## [TASK REQUIREMENTS]
Please repeat the lines below exactly. Begin with the line containing "then length (userMovieRecommendations" and go on through the line containing "pose proof (saved_row_same_pair".

(Records contained in a dataset)
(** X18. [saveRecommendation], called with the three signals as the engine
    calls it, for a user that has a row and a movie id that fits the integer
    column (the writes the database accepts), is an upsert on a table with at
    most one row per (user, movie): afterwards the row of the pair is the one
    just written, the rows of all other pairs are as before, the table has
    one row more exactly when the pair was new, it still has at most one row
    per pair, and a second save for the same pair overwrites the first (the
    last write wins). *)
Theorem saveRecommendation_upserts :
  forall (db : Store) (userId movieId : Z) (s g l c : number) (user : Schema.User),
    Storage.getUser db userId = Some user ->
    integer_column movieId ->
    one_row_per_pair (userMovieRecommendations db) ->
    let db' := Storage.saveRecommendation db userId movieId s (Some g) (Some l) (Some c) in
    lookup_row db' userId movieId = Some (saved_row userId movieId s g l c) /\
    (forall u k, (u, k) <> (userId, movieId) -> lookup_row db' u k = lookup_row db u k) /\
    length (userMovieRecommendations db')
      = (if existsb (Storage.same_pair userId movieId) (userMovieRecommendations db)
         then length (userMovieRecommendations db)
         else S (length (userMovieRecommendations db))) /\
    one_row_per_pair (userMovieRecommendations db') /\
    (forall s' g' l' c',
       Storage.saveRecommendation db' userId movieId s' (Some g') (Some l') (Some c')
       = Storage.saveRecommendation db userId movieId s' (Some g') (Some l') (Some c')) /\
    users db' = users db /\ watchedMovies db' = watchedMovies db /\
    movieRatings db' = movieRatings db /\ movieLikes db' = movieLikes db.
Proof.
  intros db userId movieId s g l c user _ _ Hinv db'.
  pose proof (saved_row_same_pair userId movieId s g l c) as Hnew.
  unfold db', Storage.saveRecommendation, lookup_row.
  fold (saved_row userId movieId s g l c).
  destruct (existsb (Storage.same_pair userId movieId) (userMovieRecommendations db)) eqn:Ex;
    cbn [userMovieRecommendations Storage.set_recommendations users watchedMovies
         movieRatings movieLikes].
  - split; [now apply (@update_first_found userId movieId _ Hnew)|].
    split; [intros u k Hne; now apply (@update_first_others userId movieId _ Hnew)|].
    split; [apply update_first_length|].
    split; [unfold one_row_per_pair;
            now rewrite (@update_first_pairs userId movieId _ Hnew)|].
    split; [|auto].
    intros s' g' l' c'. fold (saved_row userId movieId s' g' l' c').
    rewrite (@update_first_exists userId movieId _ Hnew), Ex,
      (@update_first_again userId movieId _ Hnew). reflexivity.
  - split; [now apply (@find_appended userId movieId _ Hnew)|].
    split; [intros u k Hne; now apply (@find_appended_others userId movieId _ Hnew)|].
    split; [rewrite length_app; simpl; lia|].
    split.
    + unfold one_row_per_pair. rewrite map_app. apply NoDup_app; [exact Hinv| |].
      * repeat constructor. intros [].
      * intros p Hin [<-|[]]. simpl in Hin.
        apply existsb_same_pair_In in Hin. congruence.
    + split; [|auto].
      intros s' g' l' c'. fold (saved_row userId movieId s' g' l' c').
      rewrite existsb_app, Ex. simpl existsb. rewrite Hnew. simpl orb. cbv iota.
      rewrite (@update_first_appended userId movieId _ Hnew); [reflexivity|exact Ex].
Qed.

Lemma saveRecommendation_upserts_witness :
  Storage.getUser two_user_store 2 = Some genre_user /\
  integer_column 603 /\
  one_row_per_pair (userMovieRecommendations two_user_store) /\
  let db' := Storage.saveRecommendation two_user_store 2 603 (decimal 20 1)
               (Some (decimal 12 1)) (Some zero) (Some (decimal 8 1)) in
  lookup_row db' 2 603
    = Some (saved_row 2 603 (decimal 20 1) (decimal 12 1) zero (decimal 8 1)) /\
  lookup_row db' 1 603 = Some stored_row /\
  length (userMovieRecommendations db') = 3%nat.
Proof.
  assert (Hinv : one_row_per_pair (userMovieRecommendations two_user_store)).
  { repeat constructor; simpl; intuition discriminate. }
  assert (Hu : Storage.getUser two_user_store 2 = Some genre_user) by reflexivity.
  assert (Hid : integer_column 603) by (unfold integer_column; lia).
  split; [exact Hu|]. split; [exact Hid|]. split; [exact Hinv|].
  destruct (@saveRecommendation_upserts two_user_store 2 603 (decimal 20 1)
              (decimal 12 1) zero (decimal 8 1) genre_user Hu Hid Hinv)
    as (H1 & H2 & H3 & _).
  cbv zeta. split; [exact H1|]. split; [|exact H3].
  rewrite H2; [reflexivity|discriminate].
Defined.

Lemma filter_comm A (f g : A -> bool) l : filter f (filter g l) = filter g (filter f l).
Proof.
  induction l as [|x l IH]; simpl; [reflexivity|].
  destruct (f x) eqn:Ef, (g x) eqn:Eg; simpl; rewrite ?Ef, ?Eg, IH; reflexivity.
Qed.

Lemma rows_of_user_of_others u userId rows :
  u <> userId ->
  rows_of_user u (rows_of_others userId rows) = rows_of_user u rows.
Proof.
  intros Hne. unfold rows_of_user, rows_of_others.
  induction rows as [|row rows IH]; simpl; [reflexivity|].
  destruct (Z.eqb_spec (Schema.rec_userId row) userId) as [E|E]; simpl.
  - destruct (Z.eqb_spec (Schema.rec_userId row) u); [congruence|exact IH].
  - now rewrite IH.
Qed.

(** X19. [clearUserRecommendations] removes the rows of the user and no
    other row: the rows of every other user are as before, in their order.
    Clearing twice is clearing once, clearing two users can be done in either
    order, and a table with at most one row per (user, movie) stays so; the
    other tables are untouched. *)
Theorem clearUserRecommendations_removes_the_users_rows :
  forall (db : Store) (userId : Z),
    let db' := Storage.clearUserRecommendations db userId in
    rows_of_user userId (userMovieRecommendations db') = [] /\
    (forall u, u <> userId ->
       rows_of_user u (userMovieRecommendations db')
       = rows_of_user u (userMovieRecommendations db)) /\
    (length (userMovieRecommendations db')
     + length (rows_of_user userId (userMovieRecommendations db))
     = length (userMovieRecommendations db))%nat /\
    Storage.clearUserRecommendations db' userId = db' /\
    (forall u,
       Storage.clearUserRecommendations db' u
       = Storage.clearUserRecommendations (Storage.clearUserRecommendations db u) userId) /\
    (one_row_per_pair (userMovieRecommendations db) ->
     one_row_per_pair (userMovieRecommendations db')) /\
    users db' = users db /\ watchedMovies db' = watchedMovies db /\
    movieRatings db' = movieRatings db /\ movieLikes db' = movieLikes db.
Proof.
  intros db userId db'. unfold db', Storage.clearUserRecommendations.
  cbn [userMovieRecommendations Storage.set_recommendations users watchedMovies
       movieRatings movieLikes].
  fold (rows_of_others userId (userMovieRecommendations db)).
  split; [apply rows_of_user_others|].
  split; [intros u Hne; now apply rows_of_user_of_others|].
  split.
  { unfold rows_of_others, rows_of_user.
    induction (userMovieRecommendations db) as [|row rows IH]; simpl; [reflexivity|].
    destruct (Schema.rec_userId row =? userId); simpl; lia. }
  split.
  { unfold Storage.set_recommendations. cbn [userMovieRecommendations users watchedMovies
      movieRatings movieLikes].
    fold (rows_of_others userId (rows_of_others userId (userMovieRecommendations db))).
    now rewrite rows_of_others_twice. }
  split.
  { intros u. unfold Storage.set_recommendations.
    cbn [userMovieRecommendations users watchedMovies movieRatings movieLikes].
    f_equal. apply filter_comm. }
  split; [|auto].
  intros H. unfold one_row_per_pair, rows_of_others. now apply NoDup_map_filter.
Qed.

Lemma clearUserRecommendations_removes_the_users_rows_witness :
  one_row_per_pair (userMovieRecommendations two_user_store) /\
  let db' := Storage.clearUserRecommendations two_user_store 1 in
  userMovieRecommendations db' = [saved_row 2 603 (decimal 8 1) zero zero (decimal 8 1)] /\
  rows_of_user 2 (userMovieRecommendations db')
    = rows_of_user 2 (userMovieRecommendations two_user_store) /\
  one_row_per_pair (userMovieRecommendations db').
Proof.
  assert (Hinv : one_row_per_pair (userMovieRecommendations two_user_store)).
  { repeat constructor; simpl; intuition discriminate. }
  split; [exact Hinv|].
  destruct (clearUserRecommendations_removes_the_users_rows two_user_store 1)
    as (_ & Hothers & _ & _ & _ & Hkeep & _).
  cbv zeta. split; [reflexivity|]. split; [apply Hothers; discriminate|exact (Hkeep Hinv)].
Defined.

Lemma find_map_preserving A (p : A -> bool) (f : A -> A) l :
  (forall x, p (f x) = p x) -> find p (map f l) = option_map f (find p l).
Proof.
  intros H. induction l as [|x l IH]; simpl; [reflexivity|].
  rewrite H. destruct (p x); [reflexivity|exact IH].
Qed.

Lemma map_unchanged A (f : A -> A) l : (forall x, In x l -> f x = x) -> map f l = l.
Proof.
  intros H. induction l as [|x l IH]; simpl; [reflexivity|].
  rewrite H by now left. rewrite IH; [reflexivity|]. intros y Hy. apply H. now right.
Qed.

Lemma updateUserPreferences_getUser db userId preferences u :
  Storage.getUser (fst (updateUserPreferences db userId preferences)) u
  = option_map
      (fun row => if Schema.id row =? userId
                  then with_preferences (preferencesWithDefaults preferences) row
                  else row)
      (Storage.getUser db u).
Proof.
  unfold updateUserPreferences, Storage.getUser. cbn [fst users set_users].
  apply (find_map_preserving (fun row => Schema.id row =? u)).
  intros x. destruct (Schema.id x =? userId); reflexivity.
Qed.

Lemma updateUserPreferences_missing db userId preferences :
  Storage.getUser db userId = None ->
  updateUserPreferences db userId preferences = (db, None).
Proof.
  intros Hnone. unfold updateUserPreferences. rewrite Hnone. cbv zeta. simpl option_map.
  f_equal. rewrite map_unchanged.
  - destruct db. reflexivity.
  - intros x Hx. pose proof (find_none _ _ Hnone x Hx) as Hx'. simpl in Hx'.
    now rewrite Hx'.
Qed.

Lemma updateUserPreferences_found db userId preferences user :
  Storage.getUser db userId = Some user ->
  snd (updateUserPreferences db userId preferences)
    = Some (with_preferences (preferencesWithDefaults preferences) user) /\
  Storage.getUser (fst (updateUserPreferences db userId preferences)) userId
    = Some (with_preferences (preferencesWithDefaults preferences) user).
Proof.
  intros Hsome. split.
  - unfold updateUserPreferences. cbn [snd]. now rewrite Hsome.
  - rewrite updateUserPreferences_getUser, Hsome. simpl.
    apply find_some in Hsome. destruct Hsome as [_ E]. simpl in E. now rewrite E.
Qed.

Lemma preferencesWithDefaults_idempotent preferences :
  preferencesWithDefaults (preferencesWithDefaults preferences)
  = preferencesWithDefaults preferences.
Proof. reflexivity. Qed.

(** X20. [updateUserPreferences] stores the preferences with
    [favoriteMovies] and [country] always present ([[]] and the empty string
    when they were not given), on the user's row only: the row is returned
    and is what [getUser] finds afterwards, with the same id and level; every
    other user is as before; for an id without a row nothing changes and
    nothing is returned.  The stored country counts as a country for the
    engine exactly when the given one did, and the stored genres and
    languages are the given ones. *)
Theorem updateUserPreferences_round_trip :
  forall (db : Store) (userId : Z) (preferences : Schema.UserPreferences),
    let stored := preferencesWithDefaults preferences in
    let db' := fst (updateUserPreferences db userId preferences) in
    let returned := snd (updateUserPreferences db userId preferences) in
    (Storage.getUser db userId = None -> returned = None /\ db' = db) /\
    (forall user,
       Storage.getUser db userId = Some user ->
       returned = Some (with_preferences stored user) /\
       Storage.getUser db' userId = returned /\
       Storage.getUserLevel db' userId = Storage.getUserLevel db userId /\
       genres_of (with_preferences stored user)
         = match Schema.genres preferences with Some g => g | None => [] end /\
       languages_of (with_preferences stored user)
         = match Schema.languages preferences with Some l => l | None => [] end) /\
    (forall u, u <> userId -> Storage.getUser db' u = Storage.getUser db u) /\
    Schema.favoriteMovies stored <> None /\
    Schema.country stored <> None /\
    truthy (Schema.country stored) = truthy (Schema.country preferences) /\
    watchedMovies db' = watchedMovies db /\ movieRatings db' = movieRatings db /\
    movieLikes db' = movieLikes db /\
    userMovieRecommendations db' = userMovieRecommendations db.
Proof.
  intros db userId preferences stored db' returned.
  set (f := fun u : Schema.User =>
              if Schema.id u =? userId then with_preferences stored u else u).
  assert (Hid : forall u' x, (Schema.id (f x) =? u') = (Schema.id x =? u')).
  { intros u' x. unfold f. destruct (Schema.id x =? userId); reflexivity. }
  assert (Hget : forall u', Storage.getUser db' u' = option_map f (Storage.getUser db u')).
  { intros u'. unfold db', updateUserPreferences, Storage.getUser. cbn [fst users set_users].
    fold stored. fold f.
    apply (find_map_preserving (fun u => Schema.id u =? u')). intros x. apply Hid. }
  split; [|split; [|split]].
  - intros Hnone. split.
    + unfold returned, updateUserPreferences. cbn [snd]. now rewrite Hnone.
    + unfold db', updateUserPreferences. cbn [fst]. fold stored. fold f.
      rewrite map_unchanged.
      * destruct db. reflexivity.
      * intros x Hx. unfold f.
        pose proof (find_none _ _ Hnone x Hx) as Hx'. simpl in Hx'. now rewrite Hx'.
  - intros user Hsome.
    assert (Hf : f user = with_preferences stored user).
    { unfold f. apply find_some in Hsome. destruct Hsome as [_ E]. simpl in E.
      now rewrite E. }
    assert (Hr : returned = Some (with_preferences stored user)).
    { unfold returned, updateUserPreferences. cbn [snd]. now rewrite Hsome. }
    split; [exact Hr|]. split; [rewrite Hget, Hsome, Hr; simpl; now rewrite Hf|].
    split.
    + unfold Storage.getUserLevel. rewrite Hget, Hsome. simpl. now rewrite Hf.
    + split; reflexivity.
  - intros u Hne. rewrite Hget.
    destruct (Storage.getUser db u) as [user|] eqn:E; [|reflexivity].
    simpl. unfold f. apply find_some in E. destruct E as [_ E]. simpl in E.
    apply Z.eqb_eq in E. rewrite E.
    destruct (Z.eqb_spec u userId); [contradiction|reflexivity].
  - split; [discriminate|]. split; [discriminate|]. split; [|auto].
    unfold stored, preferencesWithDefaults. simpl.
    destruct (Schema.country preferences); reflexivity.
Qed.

## [RESULT]
         then length (userMovieRecommendations db)
         else S (length (userMovieRecommendations db))) /\
    one_row_per_pair (userMovieRecommendations db') /\
    (forall s' g' l' c',
       Storage.saveRecommendation db' userId movieId s' (Some g') (Some l') (Some c')
       = Storage.saveRecommendation db userId movieId s' (Some g') (Some l') (Some c')) /\
    users db' = users db /\ watchedMovies db' = watchedMovies db /\
    movieRatings db' = movieRatings db /\ movieLikes db' = movieLikes db.
Proof.
  intros db userId movieId s g l c user _ _ Hinv db'.
  pose proof (saved_row_same_pair userId movieId s g l c) as Hnew.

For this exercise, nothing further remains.